Dr. Jacqueline B. Sallade offers ideas for maintaining your mental health.
The motivation of the writers of the DSM5, the psychiatric diagnostic manual included a developmental perspective and acknowledgement of the process of slowly getting to understand someone's distress. So far, so good. Unfortunately, like physicians, mental health professionals need to diagnose quickly in order to receive insurance reimbursement. Herein lies much corruption.
As I write frequently, misdiagnoses abound because doctors don't ask, don't listen and don't understand. An estimated 30% of people with borderline personality traits (emotional instability, frequent dramatic moodiness, relationship problems, immature judgment) receive the label Bipolar because it's reimbursable. So, they take wrong meds and don't get right therapy.

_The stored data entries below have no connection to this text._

Definition parse_postfix_from (expr : Node) : P Node :=
  loop (fun expr =>
    t ← get p_current;
    match type t with
    | TOK_COLON_COLON => advance ;; e ← finish_generic_call expr; mret (inl e)
    | TOK_LPAREN => advance ;; e ← finish_call expr []; mret (inl e)
    | TOK_DOT => advance ;; e ← finish_field expr; e ← maybe_qualified_init e; mret (inl e)
    | TOK_LBRACKET => advance ;; e ← finish_index expr; mret (inl e)
    | TOK_PLUS_PLUS | TOK_MINUS_MINUS =>
        advance ;;
        op ← get p_previous;
        e ← make_inc_dec expr (type t) false (span op);
        mret (inl e)
    | _ => mret (inr expr)
    end) expr.

(** *** Primary expressions *)

Definition literal_node (a : Text -> SourceSpan -> Node) (t : Token) : P Node :=
  x ← token_text t; mret (a x (span t)).

Definition parse_integer : P Node :=
  t ← get p_previous;
  x ← token_text t;
  match parse_integer_u64 x with
  | Some value => mret (ast_new_integer value (span t))
  | None =>
      error_at t "integer literal exceeds u64 range" ;;
      mret (ast_new_integer 0 (span t))
  end.

Definition parse_float : P Node :=
  t ← get p_previous;
  v ← parse_float_token t;
  match v with
  | Some value => mret (ast_new_float value (span t))
  | None =>
      error_at t "floating-point literal is out of range" ;;
      mret (ast_new_float (mkFloat 0 10 0) (span t))
  end.

Definition parse_string : P Node :=
  literal ← parse_adjacent_string_literals;
  mret (ast_new_string (literal_text literal) (literal_span literal)).

Definition parse_char : P Node :=
  t ← get p_previous;
  x ← token_text t;
  mret (ast_new_char (take (length x - 2) (drop 1 x)) (span t)).

Definition parse_name : P Node :=
  t ← get p_previous;
  brace ← check TOK_LBRACE;
  suppressed ← get suppress_struct_init;
  if (brace : bool) && negb suppressed then finish_struct_init t
  else literal_node ast_new_ident t.

Definition parse_parenthesized : P Node :=
  expr ← with_suppress false (g_expression g);
  consume TOK_RPAREN ;;
  mret expr.

(** A literal without a payload. *)
Definition constant_node (a : SourceSpan -> Node) : P Node :=
  t ← get p_previous; mret (a (span t)).

Definition parse_primary : P Node :=
  t ← get p_current;
  match type t with
  | TOK_IF => advance ;; parse_if_expression
  | TOK_NUMBER_INT => advance ;; parse_integer
  | TOK_NUMBER_FLOAT => advance ;; parse_float
  | TOK_STRING => advance ;; parse_string
  | TOK_CHAR => advance ;; parse_char
  | TOK_SIZE_OF | TOK_ALIGN_OF => parse_type_layout_query
  | TOK_CAST | TOK_TRUNCATE | TOK_REINTERPRET => parse_conversion_expression
  | TOK_IDENT => advance ;; parse_name
  | TOK_LPAREN => advance ;; parse_parenthesized
  | TOK_TRUE => advance ;; constant_node (ast_new_bool true)
  | TOK_FALSE => advance ;; constant_node (ast_new_bool false)
  | TOK_NULL => advance ;; constant_node ast_new_null
  | TOK_LBRACKET => advance ;; parse_array_literal
  | TOK_LBRACE => advance ;; parse_zero_array_initializer
  | _ => error_at t "expected expression" ;; error_node
  end.

Definition parse_postfix : P Node := e ← parse_primary; parse_postfix_from e.

(** *** Operators *)

Definition is_prefix_operator (ty : TokenType) : bool :=
  match ty with
  | TOK_PLUS_PLUS | TOK_MINUS_MINUS | TOK_MINUS | TOK_BANG | TOK_TILDE | TOK_MOVE | TOK_AND
  | TOK_STAR => true
  | _ => false
  end.

Definition parse_unary : P Node :=
  op ← get p_current;
  if is_prefix_operator (type op) then
    advance ;;
    rhs ← g_unary g;
    if bool_decide (type op = TOK_PLUS_PLUS) || bool_decide (type op = TOK_MINUS_MINUS)
    then make_inc_dec rhs (type op) true (span op)
    else mret (ast_new_unary (type op) rhs (source_span_join (span op) (span_of rhs)))
  else parse_postfix.

Definition parse_binary_from (l : Node) (min_prec : nat) : P Node :=
  loop (fun l =>
    op ← get p_current;
    let prec := get_precedence (type op) in
    if (prec <? min_prec)%nat then mret (inr l)
    else
      advance ;;
      r ← g_binary g (S prec);
      mret (inl (ast_new_binary (type op) l r
                   (source_span_join (span_of l) (span_of r))))) l.

Definition parse_binary (min_prec : nat) : P Node :=
  l ← parse_unary; parse_binary_from l min_prec.

Definition is_assignment_operator (ty : TokenType) : bool :=
  match ty with
  | TOK_EQUAL | TOK_PLUS_EQUAL | TOK_MINUS_EQUAL | TOK_STAR_EQUAL | TOK_SLASH_EQUAL
  | TOK_PERCENT_EQUAL | TOK_AND_EQUAL | TOK_OR_EQUAL | TOK_XOR_EQUAL | TOK_SHIFT_LEFT_EQUAL
  | TOK_SHIFT_RIGHT_EQUAL => true
  | _ => false
  end.

Definition parse_assignment_from (l : Node) : P Node :=
  t ← get p_current;
  if negb (is_assignment_operator (type t)) then mret l
  else
    advance ;;
    (if is_assignable l then mret tt else error_before "invalid assignment target") ;;
    r ← g_assignment g;
    let sp := source_span_join (span_of l) (span_of r) in
    mret (if bool_decide (type t = TOK_EQUAL) then ast_new_assign l r sp
          else ast_new_compound_assign (type t) l r sp).

Definition parse_assignment : P Node :=
  d ← match_ TOK_DISCARD;
  if (d : bool) then
    op ← get p_previous;
    operand ← g_assignment g;
    mret (ast_new_unary TOK_DISCARD operand (source_span_join (span op) (span_of operand)))
  else
    e ← parse_binary PREC_LOGICAL_OR;
    parse_assignment_from e.
End Expressions.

Anothrr injustice comes when docs label childhood coping mechanisms as disorders which carry a lifelong stigma and a whole set of repercussions. So, the anxious, angry, defiant child who reacts to circumstances and tests limits becomes ADHD, ODD, or worse and learns to rely on meds and see himself as sick. His life pattern changes from then on.
Who hasn't been depressed sometimes? There's a big difference between Depression and depression. Same with anxiety . It has to be ruining life in an unbearably painful way to count as a legitimate diagnosis. Find the locus of pain, rather than matching a list of complaints with an easy label for money. Look at the whole person, accept her defenses, find what's happened in his life, and deal with it.
As for insurance, there's always "Other Disorders or Conditions That May Be a Focus of Clinical Attention." So why did a team of tenowned docs waste spend years and money categorizing distresssed people with so many overlapping and arbitrary labels which often correlate very little with biomedical factors anyway?